:: DATA SHOWN
End MainSteps.
(** C7: every fatal error of the pipeline before polling makes [main]
    return at once, before polling begins, with a failure status.  For
    each step (open, load, program selection, attach, resolution of the
    table by name and to a descriptor, query of the table metadata, schema
    check): when the environment fails that step after the earlier ones
    succeeded, the run of [main] is the calls made so far, the diagnostic
    of the failure and, for a failure between open and attach, the release
    of the object; nothing else is called, and the status is EXIT_FAIL_BPF,
    the kernel/table failure, for every error but one: a schema mismatch
    gives EXIT_FAIL, the generic failure.  In particular a failed load is
    followed by no attach and no table lookup.  Polling begins when every
    step succeeded, and only then; [main] then does not return.  The exit
    codes come from a header that is not part of the sources: they are
    parameters, assumed non-zero as failure statuses are. *)
Theorem main_fatal_error_exits_before_polling :
  forall (K : Type) (env : libbpf K) (codes : exit_codes)
         (cycles fuel : nat) (cfg : config) (verbose : bool) (k : K),
    EXIT_FAIL codes <> 0 ->
    EXIT_FAIL_BPF codes <> 0 ->
    let r := main env codes cycles fuel cfg verbose k in
    (forall err k1,
        bpf_object__open_file env (filename cfg) k = (ErrPtr err, k1) ->
        r = ([EvOpenFile (filename cfg) (ErrPtr err)], k1,
             Some (EXIT_FAIL_BPF codes)))
    /\ (forall obj k1 e k2,
           opened env cfg k obj k1 ->
           bpf_object__load env obj k1 = (e, k2) ->
           e <> 0 ->
           r = ([EvOpenFile (filename cfg) (ValidPtr obj); EvLoad obj e;
                 load_failed_report (strerror env) cfg e; EvClose obj],
                bpf_object__close env obj k2, Some (EXIT_FAIL_BPF codes)))
    /\ (forall obj k2 k3,
           loaded env cfg k obj k2 ->
           bpf_object__next_program env obj k2 = (None, k3) ->
           r = ([EvOpenFile (filename cfg) (ValidPtr obj); EvLoad obj 0;
                 EvNextProgram obj None; no_program_report (strerror env) cfg;
                 EvClose obj],
                bpf_object__close env obj k3, Some (EXIT_FAIL_BPF codes)))
    /\ (forall obj prog k3 e k4,
           selected env cfg k obj prog k3 ->
           bpf_program__attach_tracepoint env prog "xdp" "xdp_exception" k3
           = (ErrPtr e, k4) ->
           r = ([EvOpenFile (filename cfg) (ValidPtr obj); EvLoad obj 0;
                 EvNextProgram obj (Some prog);
                 EvAttachTracepoint prog "xdp" "xdp_exception" (ErrPtr e);
                 attach_failed_report; EvClose obj],
                bpf_object__close env obj k4, Some (EXIT_FAIL_BPF codes)))
    /\ (forall obj prog link k4 k5,
           attached env cfg k obj prog link k4 ->
           bpf_object__find_map_by_name env obj "xdp_stats_map" k4
           = (None, k5) ->
           r = (attach_trace cfg obj prog link ++ loaded_banner verbose cfg
                  ++ [EvFindMapByName obj "xdp_stats_map" None; no_map_report],
                k5, Some (EXIT_FAIL_BPF codes)))
    /\ (forall obj prog link k4 map k5 fd k6,
           attached env cfg k obj prog link k4 ->
           bpf_object__find_map_by_name env obj "xdp_stats_map" k4
           = (Some map, k5) ->
           bpf_map__fd env map k5 = (fd, k6) ->
           fd < 0 ->
           r = (attach_trace cfg obj prog link ++ loaded_banner verbose cfg
                  ++ resolve_trace obj map fd,
                k6, Some (EXIT_FAIL_BPF codes)))
    /\ (forall obj prog link map fd k6 errno k7,
           resolved env cfg k obj prog link map fd k6 ->
           bpf_obj_get_info_by_fd env fd k6 = (inr errno, k7) ->
           r = (attach_trace cfg obj prog link ++ loaded_banner verbose cfg
                  ++ resolve_trace obj map fd
                  ++ [EvGetInfoByFd fd (inr errno);
                      no_info_report (strerror env) errno;
                      not_compatible_report],
                k7, Some (EXIT_FAIL_BPF codes)))
    /\ (forall obj prog link map fd k6 live k7 f,
           resolved env cfg k obj prog link map fd k6 ->
           bpf_obj_get_info_by_fd env fd k6 = (inl live, k7) ->
           spec_first_mismatch live map_expect = Some f ->
           r = (attach_trace cfg obj prog link ++ loaded_banner verbose cfg
                  ++ resolve_trace obj map fd
                  ++ [EvGetInfoByFd fd (inl live);
                      mismatch_report f (field_of f live)
                        (field_of f map_expect);
                      not_compatible_report],
                k7, Some (EXIT_FAIL codes)))
    /\ (forall obj prog link map fd k6 live k7,
           resolved env cfg k obj prog link map fd k6 ->
           bpf_obj_get_info_by_fd env fd k6 = (inl live, k7) ->
           spec_first_mismatch live map_expect = None ->
           events r
           = attach_trace cfg obj prog link ++ loaded_banner verbose cfg
               ++ resolve_trace obj map fd
               ++ [EvGetInfoByFd fd (inl live)] ++ polling_banner verbose live
               ++ events (stats_poll env cycles fuel fd (type live) 2 k7)
           /\ value r = None)
    /\ (In (EvSetlocale "LC_NUMERIC" "en_US") (events r) ->
        exists obj prog link map fd k6 live k7,
          resolved env cfg k obj prog link map fd k6
          /\ bpf_obj_get_info_by_fd env fd k6 = (inl live, k7)
          /\ spec_first_mismatch live map_expect = None)
    /\ (forall e,
           In e (events r) -> step_failed e ->
           (value r = Some (EXIT_FAIL_BPF codes)
            \/ value r = Some (EXIT_FAIL codes))
           /\ Forall (fun e' => ~ polling_event e') (events r)
           /\ exists t1 t2,
               events r = t1 ++ e :: t2 /\ Forall aftermath_event t2).
Proof.
  intros K env codes cycles fuel cfg verbose k Hfail Hbpf r. subst r.
  pose proof (proj1 (main_failed_step_ends_run K env codes cycles fuel cfg
                       verbose k Hfail Hbpf)) as Hstep.
  repeat lazymatch goal with |- _ /\ _ => split end.
  - apply main_open_fails.
  - apply main_load_fails.
  - apply main_no_program.
  - apply main_attach_fails.
  - apply main_no_map.
  - apply main_negative_descriptor.
  - now apply main_no_info.
  - now apply main_schema_mismatches.
  - intros obj prog link map fd k6 live k7.
    apply (main_polls env codes cycles fuel cfg verbose k obj prog link
             map fd k6 live k7).
  - now apply main_polling_requires_success.
  - intros e Hin Hf. destruct (Hstep e Hin Hf) as [Hv [_ [Hp Ht]]].
    split; [|split; assumption].
    rewrite Hv. unfold failure_code.
    destruct e; auto. destruct res; auto.
Qed.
::::
REQUIREMENT: Set down the whole of the data, exactly as it stands.

OUTPUT OF THE TASK:
End MainSteps.
(** C7: every fatal error of the pipeline before polling makes [main]
    return at once, before polling begins, with a failure status.  For
    each step (open, load, program selection, attach, resolution of the
    table by name and to a descriptor, query of the table metadata, schema
    check): when the environment fails that step after the earlier ones
    succeeded, the run of [main] is the calls made so far, the diagnostic
    of the failure and, for a failure between open and attach, the release
    of the object; nothing else is called, and the status is EXIT_FAIL_BPF,
    the kernel/table failure, for every error but one: a schema mismatch
    gives EXIT_FAIL, the generic failure.  In particular a failed load is
    followed by no attach and no table lookup.  Polling begins when every
    step succeeded, and only then; [main] then does not return.  The exit
    codes come from a header that is not part of the sources: they are
    parameters, assumed non-zero as failure statuses are. *)
Theorem main_fatal_error_exits_before_polling :
  forall (K : Type) (env : libbpf K) (codes : exit_codes)
         (cycles fuel : nat) (cfg : config) (verbose : bool) (k : K),
    EXIT_FAIL codes <> 0 ->
    EXIT_FAIL_BPF codes <> 0 ->
    let r := main env codes cycles fuel cfg verbose k in
    (forall err k1,
        bpf_object__open_file env (filename cfg) k = (ErrPtr err, k1) ->
        r = ([EvOpenFile (filename cfg) (ErrPtr err)], k1,
             Some (EXIT_FAIL_BPF codes)))
    /\ (forall obj k1 e k2,
           opened env cfg k obj k1 ->
           bpf_object__load env obj k1 = (e, k2) ->
           e <> 0 ->
           r = ([EvOpenFile (filename cfg) (ValidPtr obj); EvLoad obj e;
                 load_failed_report (strerror env) cfg e; EvClose obj],
                bpf_object__close env obj k2, Some (EXIT_FAIL_BPF codes)))
    /\ (forall obj k2 k3,
           loaded env cfg k obj k2 ->
           bpf_object__next_program env obj k2 = (None, k3) ->
           r = ([EvOpenFile (filename cfg) (ValidPtr obj); EvLoad obj 0;
                 EvNextProgram obj None; no_program_report (strerror env) cfg;
                 EvClose obj],
                bpf_object__close env obj k3, Some (EXIT_FAIL_BPF codes)))
    /\ (forall obj prog k3 e k4,
           selected env cfg k obj prog k3 ->
           bpf_program__attach_tracepoint env prog "xdp" "xdp_exception" k3
           = (ErrPtr e, k4) ->
           r = ([EvOpenFile (filename cfg) (ValidPtr obj); EvLoad obj 0;
                 EvNextProgram obj (Some prog);
                 EvAttachTracepoint prog "xdp" "xdp_exception" (ErrPtr e);
                 attach_failed_report; EvClose obj],
                bpf_object__close env obj k4, Some (EXIT_FAIL_BPF codes)))
    /\ (forall obj prog link k4 k5,
           attached env cfg k obj prog link k4 ->
           bpf_object__find_map_by_name env obj "xdp_stats_map" k4
           = (None, k5) ->
           r = (attach_trace cfg obj prog link ++ loaded_banner verbose cfg
                  ++ [EvFindMapByName obj "xdp_stats_map" None; no_map_report],
                k5, Some (EXIT_FAIL_BPF codes)))
    /\ (forall obj prog link k4 map k5 fd k6,
           attached env cfg k obj prog link k4 ->
           bpf_object__find_map_by_name env obj "xdp_stats_map" k4
           = (Some map, k5) ->
           bpf_map__fd env map k5 = (fd, k6) ->
           fd < 0 ->
           r = (attach_trace cfg obj prog link ++ loaded_banner verbose cfg
                  ++ resolve_trace obj map fd,
                k6, Some (EXIT_FAIL_BPF codes)))
    /\ (forall obj prog link map fd k6 errno k7,
           resolved env cfg k obj prog link map fd k6 ->
           bpf_obj_get_info_by_fd env fd k6 = (inr errno, k7) ->
           r = (attach_trace cfg obj prog link ++ loaded_banner verbose cfg
                  ++ resolve_trace obj map fd
                  ++ [EvGetInfoByFd fd (inr errno);
                      no_info_report (strerror env) errno;
                      not_compatible_report],
                k7, Some (EXIT_FAIL_BPF codes)))
    /\ (forall obj prog link map fd k6 live k7 f,
           resolved env cfg k obj prog link map fd k6 ->
           bpf_obj_get_info_by_fd env fd k6 = (inl live, k7) ->
           spec_first_mismatch live map_expect = Some f ->
           r = (attach_trace cfg obj prog link ++ loaded_banner verbose cfg
                  ++ resolve_trace obj map fd
                  ++ [EvGetInfoByFd fd (inl live);
                      mismatch_report f (field_of f live)
                        (field_of f map_expect);
                      not_compatible_report],
                k7, Some (EXIT_FAIL codes)))
    /\ (forall obj prog link map fd k6 live k7,
           resolved env cfg k obj prog link map fd k6 ->
           bpf_obj_get_info_by_fd env fd k6 = (inl live, k7) ->
           spec_first_mismatch live map_expect = None ->
           events r
           = attach_trace cfg obj prog link ++ loaded_banner verbose cfg
               ++ resolve_trace obj map fd
               ++ [EvGetInfoByFd fd (inl live)] ++ polling_banner verbose live
               ++ events (stats_poll env cycles fuel fd (type live) 2 k7)
           /\ value r = None)
    /\ (In (EvSetlocale "LC_NUMERIC" "en_US") (events r) ->
        exists obj prog link map fd k6 live k7,
          resolved env cfg k obj prog link map fd k6
          /\ bpf_obj_get_info_by_fd env fd k6 = (inl live, k7)
          /\ spec_first_mismatch live map_expect = None)
    /\ (forall e,
           In e (events r) -> step_failed e ->
           (value r = Some (EXIT_FAIL_BPF codes)
            \/ value r = Some (EXIT_FAIL codes))
           /\ Forall (fun e' => ~ polling_event e') (events r)
           /\ exists t1 t2,
               events r = t1 ++ e :: t2 /\ Forall aftermath_event t2).
Proof.
  intros K env codes cycles fuel cfg verbose k Hfail Hbpf r. subst r.
  pose proof (proj1 (main_failed_step_ends_run K env codes cycles fuel cfg
                       verbose k Hfail Hbpf)) as Hstep.
  repeat lazymatch goal with |- _ /\ _ => split end.
  - apply main_open_fails.
  - apply main_load_fails.
  - apply main_no_program.
  - apply main_attach_fails.
  - apply main_no_map.
  - apply main_negative_descriptor.
  - now apply main_no_info.
  - now apply main_schema_mismatches.
  - intros obj prog link map fd k6 live k7.
    apply (main_polls env codes cycles fuel cfg verbose k obj prog link
             map fd k6 live k7).
  - now apply main_polling_requires_success.
  - intros e Hin Hf. destruct (Hstep e Hin Hf) as [Hv [_ [Hp Ht]]].
    split; [|split; assumption].
    rewrite Hv. unfold failure_code.
    destruct e; auto. destruct res; auto.
Qed.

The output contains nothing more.